Distance Learning Continues to Affect Seniors

By Abigail Cloutier
Jambar Contributor

Though distance learning in the wake of COVID-19 is an adjustment for all Youngstown State University students, it is especially challenging for those in their last semester. Students in hands-on programs are struggling as their graduation requirements shift.

For senior dental hygiene major Kasey Hood, she worries this disruption will affect her prospects after graduation.

“Last [academic] year, we got to start cleaning real people’s [teeth],” she said. “In spring, we’re supposed to complete all of our requirements. We need 15 specific patients: children, adolescents, certain amount of buildup on teeth, and then we were supposed to take our board exam on April 15.”

After taking the clinical board exam at YSU, Hood was supposed to take a computer-simulated exam and a national board exam at a testing center. YSU emailed the dental hygiene students March 30 to inform them their clinical exam was canceled. It was expected the national exam would also be canceled.

“Right now, we don’t even know if we will graduate,” Hood said. “Our teacher told us in a Zoom meeting that we may have to take an incomplete [grade] in clinic and come back in the summer.”

However, the Office of Academic Affairs emailed students on April 3 and announced all summer courses would continue online.

“We will continue to evaluate how we can offer clinical experiences, practice, graduate research, and similar face-to-face experiences during the summer term and second summer semester,” the email from Brien Smith, provost and vice president for academic affairs, said.

Hood said several solutions have been proposed, including a temporary license or waiving requirements on a national scale, but the situation changes daily.

“It messes with my overall plan because I got accepted into graduate school [at YSU] in the fall, but I can’t go to grad school if I didn’t graduate,” she said. “So I don’t know.” 

Hood said while she can continue to work at her restaurant job until the future is more certain, many of her colleagues in the program have already accepted job offers in dental offices and are unsure of what will happen.

Students in STEM are also facing difficulties regarding senior projects. Grant Wagner, Matthew Heffinger, Everett Martin, Brandon Baum and John Simcox are all senior mechanical engineering majors. Their hands-on senior project cannot be fully completed due to distance learning.

“Our senior design project was to compete in a NASA lunar robotics competition held at the Kennedy Space Center,” Simcox said. “We were tasked with designing, building, and programming a robot to navigate a mining pit that NASA has.”

The competition was originally set for the first week of May and was postponed to the first week in August before ultimately being canceled. 

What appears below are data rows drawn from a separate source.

(** * AHP (Analytic Hierarchy Process): the numeric engine of [multicriterio.py]

    A shallow embedding of the class [AHP] of [src/multicriterio/multicriterio.py]:
    the three priority-vector methods ([aproximado], [geometrico], [autovalor]),
    the consistency computation ([consistencia]), the selection of the method
    ([local_priority_vector]), the recursive aggregation ([global_priority_vector])
    and the facade ([resultado]).

    Conventions of the embedding.
    - The engine is embedded twice as far as numbers go.  In the first
      embedding a float is an exact rational ([Q]): sums, products and
      quotients carry no representation error, and there is neither [nan] nor
      [inf] (a quotient by zero is [0] here, where numpy yields [nan] or [inf]
      with a warning); it is the arithmetic the program is written for, and it
      serves the statements about exceptions, shapes, control flow and the
      aggregation.  What the machine numbers change is told by the second
      embedding, [autovalor_dtype]: the power iteration over the operations of
      a numpy dtype, with the recursion limit of the interpreter, and with the
      [float64] ([F64]) and [int64] ([I64]) arrays as instances.
    - A two-dimensional [np.ndarray] is the list of its rows, all of one length.
    - A Python exception is a value of [excecao]; a method that can raise returns
      a sum, and a method that appends to [self.prioridades_globais] threads that
      list as a state.
    - The two numpy routines that leave the rationals, the float power [**] and
      [eigvals], are the operations of the class [Numpy].
    - [print] under [self.log] is left out: it changes neither a result nor the
      accumulator. *)

From Stdlib Require Import QArith Qround Qabs Lqa Lia ZArith List String.
From Stdlib Require PrimFloat Uint63.
From stdpp Require Import gmap strings list.

Open Scope Q_scope.

(** ** Exceptions and the two effect layers *)

Inductive excecao : Type :=
  | LinAlgError        (* numpy.linalg: the array is not square *)
  | KeyError           (* dict lookup of an absent key *)
  | IndexError         (* index out of range *)
  | TypeError
  | ValueError         (* np.array of rows of different lengths; shapes that do not broadcast *)
  | ZeroDivisionError  (* Python's [1 / 0] *)
  | AxisError          (* an axis the array does not have *)
  | RecursionError.    (* the interpreter's recursion limit *)

Module Py.

Definition bind {A B : Type} (c : excecao + A) (k : A -> excecao + B) : excecao + B :=
  match c with
  | inl e => inl e
  | inr a => k a
  end.

Fixpoint mapM {A B : Type} (f : A -> excecao + B) (l : list A) : excecao + list B :=
  match l with
  | [] => inr []
  | x :: xs => bind (f x) (fun y => bind (mapM f xs) (fun ys => inr (y :: ys)))
  end.

End Py.

Declare Scope py_scope.
Delimit Scope py_scope with py.
Notation "x <- c ;; k" := (Py.bind c (fun x => k))
  (at level 100, c at next level, right associativity) : py_scope.

(** ** Numbers: [round], and the numpy routines outside the rationals *)

Class Numpy : Type := {
  (* [x ** y] on floats *)
  float_pow : Q -> Q -> Q;
  (* [np.real(eigvals(m).max())] of a square array *)
  eigvals_max : list (list Q) -> Q
}.

Abbreviation vetor := (list Q).
Abbreviation matriz := (list (list Q)).

(** [np.rint]: the nearest integer, a tie going to the even one. *)
Definition rint (x : Q) : Z :=
  let f := Qfloor x in
  match Qcompare (x - inject_Z f) (1 # 2) with
  | Lt => f
  | Gt => (f + 1)%Z
  | Eq => if Z.even f then f else (f + 1)%Z
  end.

Definition pow10 (n : Z) : Q := inject_Z (10 ^ n).

(** [np.round(x, decimals)] in exact arithmetic: scale by a power of ten,
    [rint], scale back.  The result is kept in lowest terms, so that equal
    rounded values are equal terms.  A decimal tie of the exact value is
    seldom a tie of its float ([0.575] is a float just below it): the rounding
    of the floats themselves is [F64.round_]. *)
Definition round_ (x : Q) (decimals : Z) : Q :=
  if (0 <=? decimals)%Z
  then Qred (inject_Z (rint (x * pow10 decimals)) / pow10 decimals)
  else Qred (inject_Z (rint (x / pow10 (- decimals))) * pow10 (- decimals)).

Definition np_round (v : vetor) (decimals : Z) : vetor :=
  map (fun x => round_ x decimals) v.

(** ** Arrays *)

(* [np.sum] of a vector, and Python's [sum] *)
Definition soma (v : vetor) : Q := fold_right Qplus 0 v.

(* [np.prod] *)
Definition produto (v : vetor) : Q := fold_right Qmult 1 v.

Definition soma_vet (a b : vetor) : vetor := zip_with Qplus a b.

Definition escala (x : Q) (v : vetor) : vetor := map (Qmult x) v.

Definition zeros (n : nat) : vetor := repeat 0 n.

(* [m.shape[0]] and [m.shape[1]] of an array with at least one row *)
Definition shape0 (m : matriz) : nat := length m.
Definition shape1 (m : matriz) : nat :=
  match m with
  | [] => 0%nat
  | linha :: _ => length linha
  end.

Definition quadrada (m : matriz) : bool :=
  forallb (fun linha => Nat.eqb (length linha) (length m)) m.

(* [m.sum(axis=0)]: the sum of the rows *)
Fixpoint sum_axis0 (m : matriz) : vetor :=
  match m with
  | [] => []
  | [linha] => linha
  | linha :: resto => soma_vet linha (sum_axis0 resto)
  end.

(* [m.sum(axis=1)] *)
Definition sum_axis1 (m : matriz) : vetor := map soma m.

(* [np.divide(m, v)], [v] broadcast along the rows *)
Definition divide_linhas (m : matriz) (v : vetor) : matriz :=
  map (fun linha => zip_with Qdiv linha v) m.

(* [m.mean(axis=1)] *)
Definition mean_axis1 (m : matriz) : vetor :=
  map (fun linha => soma linha / inject_Z (Z.of_nat (length linha))) m.

(* one row of a product: the combination of the rows of [b] with the
   coefficients [a] *)
Fixpoint vec_mat (a : vetor) (b : matriz) (colunas : nat) : vetor :=
  match a, b with
  | x :: a', linha :: b' => soma_vet (escala x linha) (vec_mat a' b' colunas)
  | _, _ => zeros colunas
  end.

Definition matmul (a b : matriz) : matriz :=
  map (fun linha => vec_mat linha b (shape1 b)) a.

(* [numpy.linalg.matrix_power(m, 2)] *)
Definition matrix_power2 (m : matriz) : excecao + matriz :=
  if quadrada m then inr (matmul m m) else inl LinAlgError.

(* [np.subtract] of two vectors, a vector of one entry being broadcast *)
Definition np_subtract (a b : vetor) : excecao + vetor :=
  if Nat.eqb (length a) (length b) then inr (zip_with Qminus a b)
  else if Nat.eqb (length b) 1 then inr (map (fun x => x - hd 0 b) a)
  else if Nat.eqb (length a) 1 then inr (map (fun y => hd 0 a - y) b)
  else inl ValueError.

(* [np.any] *)
Definition np_any (v : vetor) : bool := existsb (fun x => negb (Qeq_bool x 0)) v.

(** ** The three priority-vector methods *)

Section Metodos.

Context `{Numpy}.

Open Scope py_scope.

Definition aproximado (matriz_ : matriz) (precisao : Z) : excecao + vetor :=
  let soma_colunas := sum_axis0 matriz_ in
  let matriz_norm := divide_linhas matriz_ soma_colunas in
  let media_linhas := mean_axis1 matriz_norm in
  inr (np_round media_linhas precisao).

(* [np.prod(linha) ** (1 / len(linha))]; [1 / 0] raises *)
Definition media_geometrica_linha (linha : vetor) : excecao + Q :=
  match length linha with
  | O => inl ZeroDivisionError
  | n => inr (float_pow (produto linha) (1 / inject_Z (Z.of_nat n)))
  end.

Definition geometrico (matriz_ : matriz) (precisao : Z) : excecao + vetor :=
  media_geometrica <- Py.mapM media_geometrica_linha matriz_ ;;
  match media_geometrica with
  | [] => inl TypeError   (* [[] / 0]: a list divided by an int *)
  | _ =>
      let media_geometrica_norm :=
        map (fun x => x / soma media_geometrica) media_geometrica in
      inr (np_round media_geometrica_norm precisao)
  end.
(** * Business rules engines and flow orchestrators: a shallow embedding

    The repository ships two near-duplicate implementations of the same
    subsystem:

    - [agentic-flow-builder/scripts]: [business_rules_engine.py]
      ([ExpressionEvaluator], [BusinessRulesEngine.validate_rule_syntax]) and
      [flow_orchestrator.py] (the five workflow patterns);
    - [prd-quality-gate-flow]: [business_rules_engine.py]
      ([BusinessRulesEngine.evaluate_gate] with weighted scoring) and
      [flow_orchestrator.py] (the node walk with gate decisions).

    Python data is embedded as the inductive [pyval]; an exception is a value
    of [exn] carried by [res]; the SQLite tables become lists of rows in a
    record that is threaded through the functions that write to them.
    Python floats are embedded as exact rationals ([Q]).

    What is left out: the text written to standard output, the write-only
    [details] dictionary of the agentic evaluator, and the timestamps that
    serve as row keys, which are taken to be distinct.  The coroutines of
    the orchestrators never suspend on anything but each other, so a call
    is embedded as a function on the store, and [asyncio.gather] as running
    its tasks in the order of their creation. *)

From Stdlib Require Import List String Ascii ZArith QArith Bool Lia Arith DecimalString
  Sorted.
Import ListNotations.
Open Scope string_scope.
Set Warnings "-register-all".


(* ================================================================== *)
(** ** Python values and builtins *)
(* ================================================================== *)

Module Py.

(** Values as [json.loads] produces them. *)
Inductive pyval : Type :=
| PNone
| PBool (b : bool)
| PInt (z : Z)
| PFloat (q : Q)
| PStr (s : string)
| PList (l : list pyval)
| PDict (d : list (string * pyval)).

(** The [reason] text of a gate decision of the quality-gate engine, kept
    with the numbers that its f-string formats. *)
Inductive gate_reason : Type :=
| NoRulesConfigured                       (* "No rules configured, automatic pass" *)
| CriticalFailure (rule_name : string)    (* f"Critical failure: {rule_name}" *)
| HumanReviewRequired                     (* "Human review required" *)
| CriticalFailures (names : list string)  (* f"Critical failures: {', '.join(...)}" *)
| AllChecksPassed (score : Q)             (* f"All checks passed (score: {score:.1f})" *)
| MarginalScore (score : Q)               (* f"Marginal score ({score:.1f}), ..." *)
| ScoreBelowThreshold (score threshold : Q)
| InsufficientScore (score : Q).          (* f"Insufficient score ({score:.1f})" *)

(** Exceptions.  Formatted messages are kept as a fixed text plus the value
    that the f-string interpolates. *)
Inductive exn : Type :=
| KeyError (key : pyval)
| IndexError
| TypeError
| AttributeError
| ReError
| ValueError (msg : string) (about : pyval)
| RuleEvaluationError (msg : string) (about : pyval)
| ComparisonFailed (field : pyval) (cause : exn)
| PatternMatchFailed (cause : exn)
| ExpressionEvaluationFailed (cause : exn)
| GateRejected (gate_number : pyval) (reason : gate_reason)
| RecursionError.

Inductive res (A : Type) : Type :=
| Ok (a : A)
| Raise (e : exn).
Arguments Ok {A} a.
Arguments Raise {A} e.

Definition bind {A B} (m : res A) (k : A -> res B) : res B :=
  match m with
  | Ok a => k a
  | Raise e => Raise e
  end.

Notation "x <- m ;; k" := (bind m (fun x => k))
  (at level 61, m at next level, right associativity).

(** [try: m  except Exception as e: h e] *)
Definition try_except {A} (m : res A) (h : exn -> res A) : res A :=
  match m with
  | Ok a => Ok a
  | Raise e => h e
  end.

(** Code that reads and writes a store of type [St] and may raise: the
    store is handed on as the exception left it. *)
Definition M (St A : Type) : Type := St -> res A * St.

Definition ret {St A} (a : A) : M St A := fun st => (Ok a, st).

Definition raise {St A} (e : exn) : M St A := fun st => (Raise e, st).

Definition bindM {St A B} (m : M St A) (k : A -> M St B) : M St B :=
  fun st =>
    match m st with
    | (Ok a, st') => k a st'
    | (Raise e, st') => (Raise e, st')
    end.

Definition gets {St A} (f : St -> A) : M St A := fun st => (Ok (f st), st).

Definition modify {St} (f : St -> St) : M St unit := fun st => (Ok tt, f st).

Definition lift {St A} (r : res A) : M St A := fun st => (r, st).

Notation "x <~ m ;; k" := (bindM m (fun x => k))
  (at level 61, m at next level, right associativity).

(** [try: m  except Exception as e: h e] for code with a store *)
Definition try_with {St A} (m : M St A) (h : exn -> M St A) : M St A :=
  fun st =>
    match m st with
    | (Ok a, st') => (Ok a, st')
    | (Raise e, st') => h e st'
    end.

(** The parts of the Python runtime that are taken as given. *)
Record runtime : Type := {
  (* bool(re.match(pattern, s)); None when the pattern does not compile *)
  re_match : string -> string -> option bool;
  (* str(v) for a float, a list or a dict *)
  repr_other : pyval -> string;
  (* float(s) for a string; None is ValueError *)
  float_of_str : string -> option Q;
  (* getattr(v, name, None) for a value that is not a dict *)
  py_getattr : pyval -> string -> pyval
}.

(** *** Strings *)

Fixpoint contains_sub (needle hay : string) : bool :=
  String.prefix needle hay ||
  match hay with
  | EmptyString => false
  | String _ hay' => contains_sub needle hay'
  end.

Fixpoint contains_char (c : ascii) (s : string) : bool :=
  match s with
  | EmptyString => false
  | String c' s' => Ascii.eqb c' c || contains_char c s'
  end.

Definition endswith (s suffix : string) : bool :=
  let n := String.length s in
  let m := String.length suffix in
  (m <=? n)%nat && String.eqb (String.substring (n - m) m s) suffix.

(** [s.split(sep)] for a one-character separator *)
Fixpoint split_on (sep : ascii) (s : string) : list string :=
  match s with
  | EmptyString => [EmptyString]
  | String c s' =>
      if Ascii.eqb c sep then EmptyString :: split_on sep s'
      else match split_on sep s' with
           | [] => [String c EmptyString]
           | p :: ps => String c p :: ps
           end
  end.

(** [s.rstrip(c)] for a one-character set *)
Fixpoint rstrip_char (c : ascii) (s : string) : string :=
  match s with
  | EmptyString => EmptyString
  | String c' s' =>
      match rstrip_char c s' with
      | EmptyString => if Ascii.eqb c' c then EmptyString else String c' EmptyString
      | rest => String c' rest
      end
  end.

Fixpoint chars (s : string) : list string :=
  match s with
  | EmptyString => []
  | String c s' => String c EmptyString :: chars s'
  end.

Definition is_space (c : ascii) : bool :=
  let n := nat_of_ascii c in
  ((9 <=? n) && (n <=? 13) || (28 <=? n) && (n <=? 32))%nat.

Fixpoint lstrip_space (s : string) : string :=
  match s with
  | String c s' => if is_space c then lstrip_space s' else s
  | EmptyString => EmptyString
  end.

Fixpoint rstrip_space (s : string) : string :=
  match s with
  | EmptyString => EmptyString
  | String c s' =>
      match rstrip_space s' with
      | EmptyString => if is_space c then EmptyString else String c EmptyString
      | rest => String c rest
      end
  end.

Definition digit_of (c : ascii) : option Z :=
  let n := nat_of_ascii c in
  if ((48 <=? n) && (n <=? 57))%nat then Some (Z.of_nat (n - 48)) else None.

(** Digits with single underscores between them, as [int()] reads them.
    [prev_digit] tells whether the character before was a digit. *)
Fixpoint digits_value (acc : Z) (prev_digit : bool) (s : string) : option Z :=
  match s with
  | EmptyString => if prev_digit then Some acc else None
  | String c s' =>
      match digit_of c with
      | Some d => digits_value (10 * acc + d) true s'
      | None =>
          if Ascii.eqb c "_"%char && prev_digit
          then match s' with
               | EmptyString => None
               | String c2 _ =>
                   match digit_of c2 with
                   | Some _ => digits_value acc false s'
                   | None => None
                   end
               end
          else None
      end
  end.

(** [int(s)] for a string in base ten; [None] is [ValueError]. *)
Definition int_of_str (s : string) : option Z :=
  match rstrip_space (lstrip_space s) with
  | String "-"%char body => option_map Z.opp (digits_value 0 false body)
  | String "+"%char body => digits_value 0 false body
  | body => digits_value 0 false body
  end.

(** *** Dictionaries (association lists in insertion order) *)

Fixpoint dict_get (k : string) (d : list (string * pyval)) : option pyval :=
  match d with
  | [] => None
  | (k', v) :: d' => if String.eqb k' k then Some v else dict_get k d'
  end.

“So, basically things just kind of got altogether ruined by this,” Heffinger said. “Luckily, we were able to make pretty good progress before things kind of went south, so we do have what you see built already. And we’re just basically working on getting it to run correctly.”

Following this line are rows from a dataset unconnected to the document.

(* ===== verification/RzbList.v ===== *)
(** * The linked list of src/list.c

    [List_t] is the doubly linked list every other component keeps its items
    in.  A node lives at an address ([loc]) of the list's own node store
    ([l_nodes]), the [calloc]ed [struct ListNode]s that only list.c sees; the
    [next]/[prev]/[head]/[tail] fields are addresses or NULL ([None]).
    Dereferencing NULL or a freed node is [None] in the option monad, so a
    theorem that an operation returns [Some _] says that it does not crash.

    The item type is a parameter (a [void *] of the client; items are non-NULL),
    and so is the store [St] the client's callbacks read and write.  A [lptr] is
    a [List_t *]: [None] is the NULL every entry point tests for.  Reader/writer
    locks are not state of the model: an operation is one critical section, and
    the two critical sections of [List_ForEach] are separate definitions. *)

From S2P Require Import Prelude.

(** ** Constants of include/razorback/list.h *)

Definition LIST_MODE_GENERIC : Z := 0.
Definition LIST_MODE_STACK : Z := 1.
Definition LIST_MODE_QUEUE : Z := 2.

Definition LIST_EACH_OK : Z := 0.
Definition LIST_EACH_ERROR : Z := 1.
Definition LIST_EACH_REMOVE : Z := 2.
Definition LIST_EACH_END : Z := 3.

(** Addresses of list nodes. *)
Abbreviation loc := positive.

(** ** Data *)

Section Data.
Context {St Key Item : Type}.

Record ListNode := mkNode {
  n_next : option loc;
  n_prev : option loc;
  n_item : Item;
  n_del : bool
}.

Record List_t := mkList {
  l_head : option loc;
  l_tail : option loc;
  l_length : Z;
  l_limit : Z;
  l_mode : Z;
  l_cmp : option (St -> Item -> Item -> Z);
  l_keyCmp : option (St -> Item -> Key -> Z);
  l_destroy : option (Item -> St -> St);
  l_clone : option (Item -> St -> option Item * St);
  l_nodeLock : option (Item -> St -> St);
  l_nodeUnlock : option (Item -> St -> St);
  l_sem : option Z;
  l_nodes : gmap loc ListNode
}.

Definition set_next (n : ListNode) (x : option loc) : ListNode :=
  mkNode x (n_prev n) (n_item n) (n_del n).
Definition set_prev (n : ListNode) (x : option loc) : ListNode :=
  mkNode (n_next n) x (n_item n) (n_del n).
Definition set_del (n : ListNode) (b : bool) : ListNode :=
  mkNode (n_next n) (n_prev n) (n_item n) b.

(** Assignment to the head, tail and node store of a list. *)
Definition set_links (l : List_t) (h t : option loc) (ns : gmap loc ListNode) : List_t :=
  mkList h t (l_length l) (l_limit l) (l_mode l) (l_cmp l) (l_keyCmp l)
    (l_destroy l) (l_clone l) (l_nodeLock l) (l_nodeUnlock l) (l_sem l) ns.
Definition set_length (l : List_t) (n : Z) : List_t :=
  mkList (l_head l) (l_tail l) n (l_limit l) (l_mode l) (l_cmp l) (l_keyCmp l)
    (l_destroy l) (l_clone l) (l_nodeLock l) (l_nodeUnlock l) (l_sem l) (l_nodes l).
Definition set_limit (l : List_t) (n : Z) : List_t :=
  mkList (l_head l) (l_tail l) (l_length l) n (l_mode l) (l_cmp l) (l_keyCmp l)
    (l_destroy l) (l_clone l) (l_nodeLock l) (l_nodeUnlock l) (l_sem l) (l_nodes l).
Definition set_sem (l : List_t) (s : option Z) : List_t :=
  mkList (l_head l) (l_tail l) (l_length l) (l_limit l) (l_mode l) (l_cmp l) (l_keyCmp l)
    (l_destroy l) (l_clone l) (l_nodeLock l) (l_nodeUnlock l) s (l_nodes l).
End Data.

Arguments ListNode : clear implicits.
Arguments List_t : clear implicits.

(** A [List_t *]; [None] is NULL. *)
Abbreviation lptr St Key Item := (option (List_t St Key Item)).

But the actual design of the robot was only a small portion of their project and competition requirements.

“The digging portion was just one-fifth of the competition,” Simcox said. “We also had to make a presentation for NASA, write a systems engineering report and then another super cool thing that we had to do was we had to do an outreach project, which is we have to engage the general public in learning about STEM.”

That project, originally planned to occur at OH WOW! in downtown Youngstown, can no longer move forward.

However, the group said their professors have been understanding and they will still receive academic credit for their project. 

“We were kind of in a special situation, but for most of the other students, it’s more writing reports, and then we’re still able to do presentations virtually, which, it’s not as good,” Wagner said. “We’re not able to do this showcase anymore, so we lose out on presentation skills, stuff like that.”

The group said that the department has been supportive.

“The department chair, Hazel Marie, is the professor for the class for our senior design capstone class,” Simcox said. “We have a lab for that class where we do most of our work, and the professor in that lab is Dr. Jason Walker. They are both as bummed as we are about our competition, and they’re handling it super cool.”

Other seniors in hands-on programs, like telecommunications, are missing out on access to university studios and equipment. Kim Lechner, a senior telecommunication studies major, ended her senior internship with YSU athletics early due to COVID-19.

“So, I guess now I’m doing a research paper hybrid thing that we came up with,” Lechner said. “But it’s really rough because I went from working consistently three days — two days a week for five hours plus games on the weekends — to nothing. So, it’s been a quick and hard turnover for me.”

Lechner’s senior project consisted of 10 podcast episodes she had to record and produce. Since she has finished about half, she’s required to write an additional research paper to gain full credit.

“You can’t replicate in person things. You just can’t replicate it online,” Lechner said. “It’s hard not being able to consult professors. It’s hard not being able to just walk down the hall and talk to someone about a situation. It’s really just that professor-student relationship that I don’t have anymore.”